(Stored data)
_ _ _ _ _
Lemma handle_one_room `{Bcrypt} (e : env) (s : state) (sid : jsstring)
    (q : request) :
  plain q → one_room s → one_room (handle e s sid q).1.
Proof.
  intros [_ Hcreate] Hs.
  destruct q as [| k uname pw | k rname pw creator | k text
                | k fdata fname ftype | k typ |]; simpl.
  - done.
  - unfold join_room.
    destruct (st_rooms s !! k) as [room |] eqn:Hroom; [| done].
    destruct (check_password room pw); [done |].
    pose proof (leave_previous_vacates s sid Hs) as Hrs.
    destruct (leave_previous s sid) as [rs out]. simpl in Hrs.
    pose proof (Hrs k) as Hk. rewrite Hroom in Hk.
    inversion Hk as [r ? _ Heq1 Heq2 |]. simpl.
    by apply one_room_enter.
  - unfold create_room.
    destruct (st_rooms s !! k) as [room |] eqn:Hroom; [done |].
    assert (Hk : k ≠ []) by by eapply Hcreate.
    destruct (truthy pw && truthy (trim pw));
      [destruct (bcrypt_hash (trim pw) (salt e)); [| done] |];
      by apply one_room_create.
  - unfold on_message, post.
    destruct (st_rooms s !! k) as [room |] eqn:Hroom; [| done].
    destruct (st_users s !! sid); [| done]. by apply one_room_post.
  - unfold file_upload, post.
    destruct (st_rooms s !! k) as [room |] eqn:Hroom; [| done].
    destruct (st_users s !! sid); [| done]. by apply one_room_post.
  - unfold typing. destruct (st_rooms s !! k); [| done].
    by destruct (st_users s !! sid).
  - destruct (st_users s !! sid) as [u |] eqn:Hu.
    + rewrite (disconnect_state s sid u Hu).
      by apply one_room_drop, leave_previous_vacates.
    + unfold disconnect. by rewrite Hu.
Qed.

Lemma boot_fresh_one_room : one_room (boot fresh_disk).
Proof.
  split_and!.
  - vm_compute. reflexivity.
  - intros k r Hr. assert (Hu : users r = []).
    { unfold boot, loadData, default_rooms in Hr. simpl in Hr.
      repeat (rewrite lookup_insert in Hr; case_decide;
              [injection Hr as <-; done |]).
      by rewrite lookup_empty in Hr. }
    rewrite Hu. split; [apply NoDup_nil_2 |]. by intros x ?%not_elem_of_nil.
  - intros sid u. simpl. by rewrite lookup_empty.
Qed.

Lemma persist_run_cons `{Bcrypt} (e : env) (sid : jsstring) (q : request)
    (rest : list (env * jsstring * request)) (s : state) :
  (run s ((e, sid, q) :: rest)).1 = (run (handle e s sid q).1 rest).1.
Proof.
  simpl. destruct (handle e s sid q) as [s1 out1]. simpl.
  by destruct (run s1 rest).
Qed.

Lemma run_one_room `{Bcrypt} (evs : list (env * jsstring * request)) :
  Forall (λ ev, plain ev.2) evs →
  ∀ s, one_room s → one_room (run s evs).1.
Proof.
  induction 1 as [| [[e sid] q] evs Hq _ IH]; intros s Hs; [done |].
  rewrite persist_run_cons. by apply IH, handle_one_room.
Qed.
(** No array of handlers is ever stored under a name every object
    inherits. *)
Lemma on_no_inherited (type handler : value) (b b' : bus) :
  (∀ t, inherited t → own (handlers b) t = None) →
  on type handler b = Ok b' →
  names b' = names b ∧
  (∀ t, inherited t → own (handlers b') t = None) ∧
  ∃ t h, type = VStr t ∧ handler = VFun h ∧ ¬ inherited t ∧
    ∀ t', default [] (own (handlers b') t')
          = default [] (own (handlers b) t') ++ (if decide (t = t') then [h] else []).
Proof.
  intros Hinv. unfold on.
  destruct type as [| | | |t| | |]; try done.
  destruct handler as [| | | | |h| |]; try done.
  destruct (own (handlers b) t) as [hs|] eqn:Hown.
  - intros [= <-]. cbn [names handlers]. split; [done|].
    assert (¬ inherited t) as Ht.
    { intros Ht. by rewrite (Hinv t Ht) in Hown. }
    split.
    + intros t' Ht'. rewrite own_set. case_decide; [by subst|by apply Hinv].
    + exists t, h. split_and!; try done. intros t'. rewrite own_set.
      case_decide; subst; [by rewrite Hown|by rewrite app_nil_r].
  - case_decide as Ht; [done|]. intros [= <-]. cbn [names handlers]. split; [done|].
    split.
    + intros t' Ht'. rewrite own_set. case_decide; [by subst|by apply Hinv].
    + exists t, h. split_and!; try done. intros t'. rewrite own_set.
      case_decide; subst; [by rewrite Hown|by rewrite app_nil_r].
Qed.

Lemma attach_spec (regs : list (string * func)) (b b' : bus) :
  (∀ t, inherited t → own (handlers b) t = None) →
  attach regs b = Ok b' →
  names b' = names b ∧
  (∀ t, inherited t → own (handlers b') t = None) ∧
  (∀ r, r ∈ regs → ¬ inherited r.1) ∧
  ∀ t, default [] (own (handlers b') t)
       = default [] (own (handlers b) t) ++ (filter (λ r, r.1 = t) regs).*2.
Proof.
  revert b. induction regs as [|[t h] regs IH]; intros b Hinv; cbn [attach].
  - intros [= <-]. split_and!; try done.
    + intros r Hr. by apply elem_of_nil in Hr.
    + intros t. by rewrite app_nil_r.
  - destruct (on (VStr t) (VFun h) b) as [b1|] eqn:Hon; [|done].
    destruct (on_no_inherited _ _ _ _ Hinv Hon)
      as (Hnames & Hinv1 & t0 & h0 & [= <-] & [= <-] & Ht & Hown).
    intros Hrest. destruct (IH b1 Hinv1 Hrest) as (Hnames' & Hinv' & Hregs & Hown').
    split_and!; [congruence|done| |].
    + intros r [->|Hr]%elem_of_cons; [done|by apply Hregs].
    + intros t'. rewrite Hown', Hown, <- app_assoc. f_equal.
      rewrite filter_cons. simpl. by case_decide.
Qed.

Lemma attach_returns (regs : list (string * func)) (b : bus) :
  (∀ r, r ∈ regs → ¬ inherited r.1) → ∃ b', attach regs b = Ok b'.
Proof.
  revert b. induction regs as [|[t h] regs IH]; intros b Hregs; cbn [attach]; [by eexists|].
  assert (¬ inherited t) as Ht by (apply (Hregs (t, h)); left).
  assert (∃ b1, on (VStr t) (VFun h) b = Ok b1) as [b1 ->].
  { unfold on. destruct (own (handlers b) t); [by eexists|].
    rewrite decide_False by done. by eexists. }
  apply IH. intros r Hr. apply Hregs. by right.
Qed.
(** X3. A report whose "print" entry is not an object, or whose "ams" entry
    under it is not an object, fails on [.get]: the error is caught, logged
    once at error level, and nothing else happens. *)
Theorem malformed_report_is_logged (payload : list Byte.byte)
    (kvs : list (string * json)) (v : json) (w : world) :
  json_loads payload = Loaded (JDict kvs) ->
  dict_get kvs "print" = Some v ->
  (is_dict v = false
   \/ exists print_data a, v = JDict print_data
        /\ dict_get print_data "ams" = Some a /\ is_dict a = false) ->
  process_message payload w = Outcome (Ret tt) w [Log ERROR ErrorProcessing].
Proof.
  intros Hl Hp Hbad.
  unfold process_message, try_except, process_payload, ams_data_of, dict_get_default.
  rewrite Hl. simpl. rewrite Hp. simpl.
  destruct Hbad as [Hv|(pd & a & -> & Ha & Hd)].
  - by destruct v.
  - rewrite Ha. by destruct a.
Qed.

(** X4. The elements of a tray list that are not objects are skipped: the
    loop does on the list what it does on its objects alone. *)
Theorem non_dict_trays_are_skipped (trays : list json) (w : world) :
  for_each process_tray trays w
  = for_each process_tray (List.filter is_dict trays) w.
Proof.
  revert w. induction trays as [|t trays IH]; intros w; [done|].
  destruct t as [| | | | | |kvs].
  1-6: simpl; unfold bind; simpl; rewrite IH;
    by destruct (for_each process_tray (List.filter is_dict trays) w).
  cbn [List.filter is_dict for_each]. unfold bind.
  destruct (process_tray (JDict kvs) w) as [[[]|e] w1 ev1]; simpl; [|done].
  by rewrite IH.
Qed.

(** X5. Units are processed one after the other on the same tracker: a
    list of units split in two is the first part, then the second part from
    the state the first has left, unless the first part raised. *)
Theorem units_compose (units1 units2 : list json) (w : world) :
  process_ams_data (JList (units1 ++ units2)) w
  = bind (process_ams_data (JList units1))
      (fun _ => process_ams_data (JList units2)) w.
Proof.
  assert (forall us w', process_ams_data (JList us) w' = for_each process_ams_unit us w')
    as Hlist by (intros [|u us] w'; done).
  rewrite Hlist, for_each_app. unfold bind. cbn zeta. rewrite (Hlist units1 w).
  destruct (for_each process_ams_unit units1 w) as [[[]|e] w1 ev1]; simpl; [|done].
  by rewrite Hlist.
Qed.

(** X6. When a record raises (an uncaught error of [float]), the loop
    stops there: what the records before it did stays done, with their
    baselines and their store calls, and the records after it are not
    looked at. *)
Theorem raising_tray_ends_the_loop (before after : list json) (t : json)
    (w : world) (e : exn) :
  result (for_each process_tray before w) = Ret tt ->
  result (process_tray t (final (for_each process_tray before w))) = Raise e ->
  for_each process_tray (before ++ t :: after) w
  = Outcome (Raise e)
      (final (process_tray t (final (for_each process_tray before w))))
      (emitted (for_each process_tray before w)
       ++ emitted (process_tray t (final (for_each process_tray before w)))).
Proof.
  intros Hb Ht. rewrite for_each_app. unfold bind. rewrite Hb. simpl.
  unfold bind. by rewrite Ht.
Qed.

(** ** Further properties of the tracker and of the store calls *)

Lemma item_calls_mapped (it : item) (w : world) (spool_id : Z) (rw : float) :
  In (spool_id, rw) (store_calls (emitted (process_item it w))) ->
  exists s, ams_mappings !! s = Some spool_id.
Proof.
  destruct it as [t|e]; [|done]. simpl.
  run_cases t w; simpl; try done.
  subst r. destruct (fst _); simpl; intros [Heq|[]]; simplify_eq; by eexists.
Qed.

Lemma items_calls_mapped (items : list item) (w : world) (spool_id : Z) (rw : float) :
  In (spool_id, rw) (store_calls (emitted (for_each process_item items w))) ->
  exists s, ams_mappings !! s = Some spool_id.
Proof.
  revert w. induction items as [|it items IH]; intros w; [done|].
  simpl. unfold bind.
  pose proof (item_calls_mapped it w spool_id rw) as Hit.
  destruct (process_item it w) as [[[]|e] w1 ev1]; simpl in *; [|done].
  rewrite store_calls_app, in_app_iff. intros [Hin|Hin]; [auto|by eapply IH].
Qed.

(** X7. The store is only ever called for spools of the slot mapping:
    every call a message makes carries a spool identifier that some slot is
    mapped to. *)
Theorem store_calls_are_mapped (payload : list Byte.byte) (w : world)
    (spool_id : Z) (rw : float) :
  In (spool_id, rw) (store_calls (emitted (process_message payload w))) ->
  exists s, ams_mappings !! s = Some spool_id.
Proof.
  destruct (process_message_pass payload w) as (_ & _ & -> & _).
  apply items_calls_mapped.
Qed.

Lemma item_tracker_grows (it : item) (w : world) :
  dom (last_remaining w) ⊆ dom (last_remaining (final (process_item it w))).
Proof.
  destruct it as [t|e]; [|done]. simpl.
  run_cases t w; simpl; try done; rewrite dom_insert_L; set_solver.
Qed.

Lemma items_tracker_grows (items : list item) (w : world) :
  dom (last_remaining w) ⊆ dom (last_remaining (final (for_each process_item items w))).
Proof.
  revert w. induction items as [|it items IH]; intros w; [done|].
  simpl. unfold bind.
  pose proof (item_tracker_grows it w) as Hit.
  destruct (process_item it w) as [[[]|e] w1 ev1]; simpl in *; [|done].
  specialize (IH w1). set_solver.
Qed.

Lemma step_tracker_grows (c : client) (i : input) :
  dom (last_remaining (state c)) ⊆ dom (last_remaining (state (fst (step c i)))).
Proof.
  destruct c as [r d pc0 st], i, pc0; simpl; try done;
    unfold loop_top, on_failure; simpl; destruct r; simpl; try done.
  destruct (process_message_pass payload st) as (_ & -> & _).
  apply items_tracker_grows.
Qed.

(** X8. A baseline is never removed: over any course of the loop, with any
    messages, failures and reconnections, every slot that has a baseline
    keeps one. *)
Theorem baselines_are_never_removed (c : client) (inputs : list input) :
  dom (last_remaining (state c))
  ⊆ dom (last_remaining (state (fst (steps c inputs)))).
Proof.
  revert c. induction inputs as [|i inputs IH]; intros c; [done|].
  simpl. pose proof (step_tracker_grows c i) as Hs.
  specialize (IH (fst (step c i))). set_solver.
Qed.

(** X9. Readings that stay within 0.5 of the baseline are silent, however
    many there are and even if they drift among themselves: each is
    compared with the last accepted percentage, not with the reading before
    it, so nothing is logged or dispatched and the baseline stays. *)
Theorem jitter_is_silent (s : string) (l : float) (trays : list json) (w : world) :
  last_remaining w !! s = Some l ->
  Forall (within_half s l) trays ->
  for_each process_tray trays w = Outcome (Ret tt) w [].
Proof.
  intros Hl Hall. induction Hall as [|t trays Ht _ IH]; [done|].
  destruct Ht as (kvs & rv & p & -> & <- & Hr & Hp & Hlt).
  cbn [for_each]. unfold bind.
  assert (process_tray (JDict kvs) w = Outcome (Ret tt) w []) as ->.
  { tray_cases kvs w; try done;
      match goal with
      | Hn : no_significant_change _ _ = false |- _ =>
          rewrite Hl in Hn; simpl in Hn; congruence
      end. }
  simpl. by rewrite IH.
Qed.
_ _ _ _ _
DIRECTIONS FOR THIS TASK:
Lines that contain "slot" are the result; find them in the entries above and copy each one.

WRITTEN SOLUTION:
(** X7. The store is only ever called for spools of the slot mapping:
    every call a message makes carries a spool identifier that some slot is
    messages, failures and reconnections, every slot that has a baseline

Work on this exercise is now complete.